Start of Block
Lemma demo_shows_heap_witness :
  let d := demo_step (demo_step (demo_step new_demo (Churn 0 40)) (Fit (mkRect 3 19 74 20) true)) (Churn 120 30) in
  (live_count d <= kMaxLive)%nat /\ Forall chunk_ok (dh_live d) /\ shows_live (dh_map d) (dh_live d) /\
  (valid_ (hm_grid (dh_map d)) = true -> hm_total_live (dh_map d) = Z.of_nat (live_count d)).
Proof.
  intros d. apply demo_shows_heap. unfold d. apply run_op; [|exact I]. apply run_op; [|split; [by split|by vm_compute]].
  apply run_op; [apply run_new|exact I].
Defined.

(** The run of the witness has a map, and chunks on it. *)
Example demo_not_empty :
  let d := demo_step (demo_step (demo_step new_demo (Churn 0 40)) (Fit (mkRect 3 19 74 20) true)) (Churn 120 30) in
  valid_ (hm_grid (dh_map d)) = true /\ (0 < live_count d)%nat.
Proof. vm_compute. split; [done|lia]. Qed.
(** A crash is never returned from: its handler stays on the stack until a signal
    ends the process. *)
Lemma crash_stays p lb p' g : Inv p -> fatal g = true -> blocked p g = true -> tstep lb p = Some p' ->
  pr_fate p' <> Exited /\ (pr_fate p' = Alive -> blocked p' g = true).
Proof.
  unfold Inv, tstep. destruct (pr_fate p) eqn:Hal; [|done..]. intros (f & _ & Hs) Hf Hb Hx.
  assert (forall p1 a, pr_stack p1 = a :: pr_stack p -> blocked p1 g = true) as Hpush.
  { intros p1 a E. unfold blocked in *. rewrite E. cbn. rewrite Hb. apply orb_true_r. }
  assert (forall h, pr_fate (deliver p h) <> Exited /\ (pr_fate (deliver p h) = Alive -> blocked (deliver p h) g = true)) as Hdel.
  { intros h. unfold deliver.
    assert (forall p1 a, pr_fate p1 = Alive -> pr_stack p1 = a :: pr_stack p ->
      pr_fate p1 <> Exited /\ (pr_fate p1 = Alive -> blocked p1 g = true)) as Hon by (intros p1 a -> E; split; [done|intros _; by eapply Hpush]).
    destruct (bool_decide (h ∈ pr_installed p)); [|by destruct (bool_decide (h = SIGWINCH)); [rewrite Hal|]].
    destruct (graceful h); [by eapply Hon|]. destruct (bool_decide (h = SIGWINCH)); by eapply Hon. }
  destruct lb as [fails n|l| | | |h]; [|by (destruct (pr_stack p) as [|[sig [|[] code]] k] eqn:E; try done;
    destruct (session_top _ _ _ _ _ Hs) as (-> & -> & -> & ->); unfold blocked in Hb; rewrite E in Hb)..|].
  - destruct (pr_stack p) as [|[sig [|i code]] k] eqn:E; [done| |].
    + injection Hx as <-. cbn. rewrite Hal. split; [done|intros _]. unfold blocked in *. rewrite E in Hb. cbn in Hb.
      inversion Hs as [? ? Hm|? ? Hm|? Hm|? ? ? Hm Hk|? ? ? ? Hf' _ Hk|? ? ? Hf'|]; subst; try done.
      destruct (bool_decide _) eqn:Eb; [|done]. apply bool_decide_eq_true in Eb. congruence.
    + unfold blocked in Hb. rewrite E in Hb. cbn in Hb.
      inversion Hs as [? ? Hm|? ? Hm|? Hm|? ? ? Hm Hk|? ? ? ? Hf' Hl Hk|? ? ? Hf'|]; subst; try done.
      * assert (forall p1, pr_fate p1 = Alive -> pr_stack p1 = k \/ (exists c, pr_stack p1 = mkAct None c :: k) ->
          pr_fate p1 <> Exited /\ (pr_fate p1 = Alive -> blocked p1 g = true)) as Hgo.
        { intros p1 -> Es. split; [done|intros _]. unfold blocked. by destruct Es as [-> |[c ->]]. }
        inversion Hm; subst; cbn [exec] in Hx; repeat case_match; injection Hx as <-;
          (apply Hgo; [done|]); cbn; first [by left|by right; eexists].
      * destruct Hl as [[= -> ->]|[[= -> ->]|[=]]]; cbn [exec] in Hx; injection Hx as <-; cbn; by rewrite Hal.
      * cbn [exec] in Hx. injection Hx as <-. cbn. by rewrite Hal.
      * cbn [exec] in Hx. destruct (_ && _) eqn:Ec; injection Hx as <-; [|done].
        apply andb_true_iff in Ec as [_ Ec]. unfold blocked in Ec. rewrite E in Ec. cbn in Ec. by rewrite bool_decide_true in Ec.
  - destruct (blocked p h); [done|]. injection Hx as <-. apply Hdel.
Qed.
End of Block
- Exercise aim:
If a line falls between the first line of the data above and the line holding "h. unfold deliver.", inclusive, retype it exactly; retype no other line.

- Response:
Lemma demo_shows_heap_witness :
  let d := demo_step (demo_step (demo_step new_demo (Churn 0 40)) (Fit (mkRect 3 19 74 20) true)) (Churn 120 30) in
  (live_count d <= kMaxLive)%nat /\ Forall chunk_ok (dh_live d) /\ shows_live (dh_map d) (dh_live d) /\
  (valid_ (hm_grid (dh_map d)) = true -> hm_total_live (dh_map d) = Z.of_nat (live_count d)).
Proof.
  intros d. apply demo_shows_heap. unfold d. apply run_op; [|exact I]. apply run_op; [|split; [by split|by vm_compute]].
  apply run_op; [apply run_new|exact I].
Defined.

(** The run of the witness has a map, and chunks on it. *)
Example demo_not_empty :
  let d := demo_step (demo_step (demo_step new_demo (Churn 0 40)) (Fit (mkRect 3 19 74 20) true)) (Churn 120 30) in
  valid_ (hm_grid (dh_map d)) = true /\ (0 < live_count d)%nat.
Proof. vm_compute. split; [done|lia]. Qed.
(** A crash is never returned from: its handler stays on the stack until a signal
    ends the process. *)
Lemma crash_stays p lb p' g : Inv p -> fatal g = true -> blocked p g = true -> tstep lb p = Some p' ->
  pr_fate p' <> Exited /\ (pr_fate p' = Alive -> blocked p' g = true).
Proof.
  unfold Inv, tstep. destruct (pr_fate p) eqn:Hal; [|done..]. intros (f & _ & Hs) Hf Hb Hx.
  assert (forall p1 a, pr_stack p1 = a :: pr_stack p -> blocked p1 g = true) as Hpush.
  { intros p1 a E. unfold blocked in *. rewrite E. cbn. rewrite Hb. apply orb_true_r. }
  assert (forall h, pr_fate (deliver p h) <> Exited /\ (pr_fate (deliver p h) = Alive -> blocked (deliver p h) g = true)) as Hdel.
  { intros h. unfold deliver.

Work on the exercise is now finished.